__WHAT NEEDS TO BE DONE__:
Your task is to return the span of lines beginning at the one with "list_lookup_fmap, lookup_seq_lt by lia. simpl. f_equal." and ending at the last line of the data, exactly as it stands.

__TASK DATA__:
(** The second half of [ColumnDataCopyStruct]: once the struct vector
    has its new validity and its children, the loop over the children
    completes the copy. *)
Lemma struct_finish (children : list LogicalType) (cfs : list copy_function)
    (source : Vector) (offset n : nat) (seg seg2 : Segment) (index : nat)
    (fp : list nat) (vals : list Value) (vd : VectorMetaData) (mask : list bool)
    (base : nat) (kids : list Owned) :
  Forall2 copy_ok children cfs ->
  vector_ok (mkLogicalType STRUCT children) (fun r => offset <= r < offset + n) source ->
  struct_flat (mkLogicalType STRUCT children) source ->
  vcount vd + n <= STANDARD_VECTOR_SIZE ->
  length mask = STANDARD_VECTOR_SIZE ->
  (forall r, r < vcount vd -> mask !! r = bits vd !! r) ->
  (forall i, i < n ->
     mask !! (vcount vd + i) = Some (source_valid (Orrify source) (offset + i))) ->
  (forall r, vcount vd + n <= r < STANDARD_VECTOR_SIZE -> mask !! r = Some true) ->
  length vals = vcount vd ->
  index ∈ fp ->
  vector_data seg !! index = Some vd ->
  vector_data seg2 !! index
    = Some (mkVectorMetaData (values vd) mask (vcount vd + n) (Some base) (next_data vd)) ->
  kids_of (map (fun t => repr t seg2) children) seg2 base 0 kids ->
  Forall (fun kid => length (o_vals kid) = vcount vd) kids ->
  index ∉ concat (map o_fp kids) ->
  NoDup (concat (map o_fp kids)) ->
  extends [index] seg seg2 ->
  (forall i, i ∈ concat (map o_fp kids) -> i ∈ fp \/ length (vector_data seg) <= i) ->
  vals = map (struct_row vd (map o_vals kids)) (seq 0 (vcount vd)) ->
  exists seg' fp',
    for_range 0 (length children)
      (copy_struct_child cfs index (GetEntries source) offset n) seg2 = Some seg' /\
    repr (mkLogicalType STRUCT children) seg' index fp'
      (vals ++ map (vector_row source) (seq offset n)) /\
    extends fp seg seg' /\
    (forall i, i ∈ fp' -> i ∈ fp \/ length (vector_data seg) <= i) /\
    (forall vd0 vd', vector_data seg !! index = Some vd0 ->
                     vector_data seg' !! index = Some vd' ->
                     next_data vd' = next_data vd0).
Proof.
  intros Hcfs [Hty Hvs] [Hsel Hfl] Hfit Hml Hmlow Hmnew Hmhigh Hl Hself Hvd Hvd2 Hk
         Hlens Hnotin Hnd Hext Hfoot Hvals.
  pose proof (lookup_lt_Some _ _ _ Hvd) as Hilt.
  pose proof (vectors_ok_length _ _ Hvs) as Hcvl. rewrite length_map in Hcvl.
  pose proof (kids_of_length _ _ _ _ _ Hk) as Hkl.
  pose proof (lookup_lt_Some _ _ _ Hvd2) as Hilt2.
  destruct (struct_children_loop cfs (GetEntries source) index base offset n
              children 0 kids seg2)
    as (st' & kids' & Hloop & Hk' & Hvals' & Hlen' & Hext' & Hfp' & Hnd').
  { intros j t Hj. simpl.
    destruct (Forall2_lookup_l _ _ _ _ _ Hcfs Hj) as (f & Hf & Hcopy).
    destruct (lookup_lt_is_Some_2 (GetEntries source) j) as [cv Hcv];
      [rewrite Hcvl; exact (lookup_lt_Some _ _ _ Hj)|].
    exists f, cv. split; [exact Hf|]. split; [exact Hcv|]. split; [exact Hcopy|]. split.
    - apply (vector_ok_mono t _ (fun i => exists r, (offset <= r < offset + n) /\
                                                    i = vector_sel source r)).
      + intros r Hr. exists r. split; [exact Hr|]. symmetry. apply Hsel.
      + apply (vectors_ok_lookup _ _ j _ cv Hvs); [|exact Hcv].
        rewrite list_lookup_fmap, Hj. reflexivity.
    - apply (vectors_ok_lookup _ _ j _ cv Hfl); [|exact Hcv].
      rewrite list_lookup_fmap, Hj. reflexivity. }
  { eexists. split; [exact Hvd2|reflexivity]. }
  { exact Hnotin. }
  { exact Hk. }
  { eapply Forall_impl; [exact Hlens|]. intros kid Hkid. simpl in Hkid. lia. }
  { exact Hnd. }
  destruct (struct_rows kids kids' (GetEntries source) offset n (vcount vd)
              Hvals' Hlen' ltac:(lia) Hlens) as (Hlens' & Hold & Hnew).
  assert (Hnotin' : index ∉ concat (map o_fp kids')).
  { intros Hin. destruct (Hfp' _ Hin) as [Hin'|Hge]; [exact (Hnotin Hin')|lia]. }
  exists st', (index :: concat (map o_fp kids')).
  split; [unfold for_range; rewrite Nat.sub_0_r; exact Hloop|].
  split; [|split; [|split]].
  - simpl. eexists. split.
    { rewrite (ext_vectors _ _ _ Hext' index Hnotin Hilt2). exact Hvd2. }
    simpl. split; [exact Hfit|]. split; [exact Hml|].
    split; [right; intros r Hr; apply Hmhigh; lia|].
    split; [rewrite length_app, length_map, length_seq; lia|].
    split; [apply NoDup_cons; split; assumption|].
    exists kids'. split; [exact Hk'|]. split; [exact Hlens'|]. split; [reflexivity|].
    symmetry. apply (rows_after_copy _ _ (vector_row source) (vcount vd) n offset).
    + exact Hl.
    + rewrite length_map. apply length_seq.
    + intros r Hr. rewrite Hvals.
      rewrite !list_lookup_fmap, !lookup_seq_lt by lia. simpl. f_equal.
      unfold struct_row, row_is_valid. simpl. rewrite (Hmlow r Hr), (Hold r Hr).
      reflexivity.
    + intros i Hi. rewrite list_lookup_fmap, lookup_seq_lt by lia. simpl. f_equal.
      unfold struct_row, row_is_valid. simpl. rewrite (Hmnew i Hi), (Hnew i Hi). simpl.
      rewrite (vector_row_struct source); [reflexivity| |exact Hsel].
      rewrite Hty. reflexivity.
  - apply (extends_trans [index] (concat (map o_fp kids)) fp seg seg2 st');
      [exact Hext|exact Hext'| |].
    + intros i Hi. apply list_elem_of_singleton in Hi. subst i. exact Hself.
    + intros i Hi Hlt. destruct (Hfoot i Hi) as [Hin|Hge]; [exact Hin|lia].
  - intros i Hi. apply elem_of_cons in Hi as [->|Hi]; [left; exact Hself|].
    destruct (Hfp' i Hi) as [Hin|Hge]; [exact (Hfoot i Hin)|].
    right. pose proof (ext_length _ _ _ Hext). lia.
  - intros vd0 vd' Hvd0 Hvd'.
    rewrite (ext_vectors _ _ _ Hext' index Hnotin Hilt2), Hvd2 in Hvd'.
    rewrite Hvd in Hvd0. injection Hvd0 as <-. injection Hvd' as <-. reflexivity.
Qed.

__ANSWER TO THIS TASK__:
    + intros i Hi. rewrite list_lookup_fmap, lookup_seq_lt by lia. simpl. f_equal.
      unfold struct_row, row_is_valid. simpl. rewrite (Hmnew i Hi), (Hnew i Hi). simpl.
      rewrite (vector_row_struct source); [reflexivity| |exact Hsel].
      rewrite Hty. reflexivity.
  - apply (extends_trans [index] (concat (map o_fp kids)) fp seg seg2 st');
      [exact Hext|exact Hext'| |].
    + intros i Hi. apply list_elem_of_singleton in Hi. subst i. exact Hself.
    + intros i Hi Hlt. destruct (Hfoot i Hi) as [Hin|Hge]; [exact Hin|lia].
  - intros i Hi. apply elem_of_cons in Hi as [->|Hi]; [left; exact Hself|].
    destruct (Hfp' i Hi) as [Hin|Hge]; [exact (Hfoot i Hin)|].
    right. pose proof (ext_length _ _ _ Hext). lia.
  - intros vd0 vd' Hvd0 Hvd'.
    rewrite (ext_vectors _ _ _ Hext' index Hnotin Hilt2), Hvd2 in Hvd'.
    rewrite Hvd in Hvd0. injection Hvd0 as <-. injection Hvd' as <-. reflexivity.
Qed.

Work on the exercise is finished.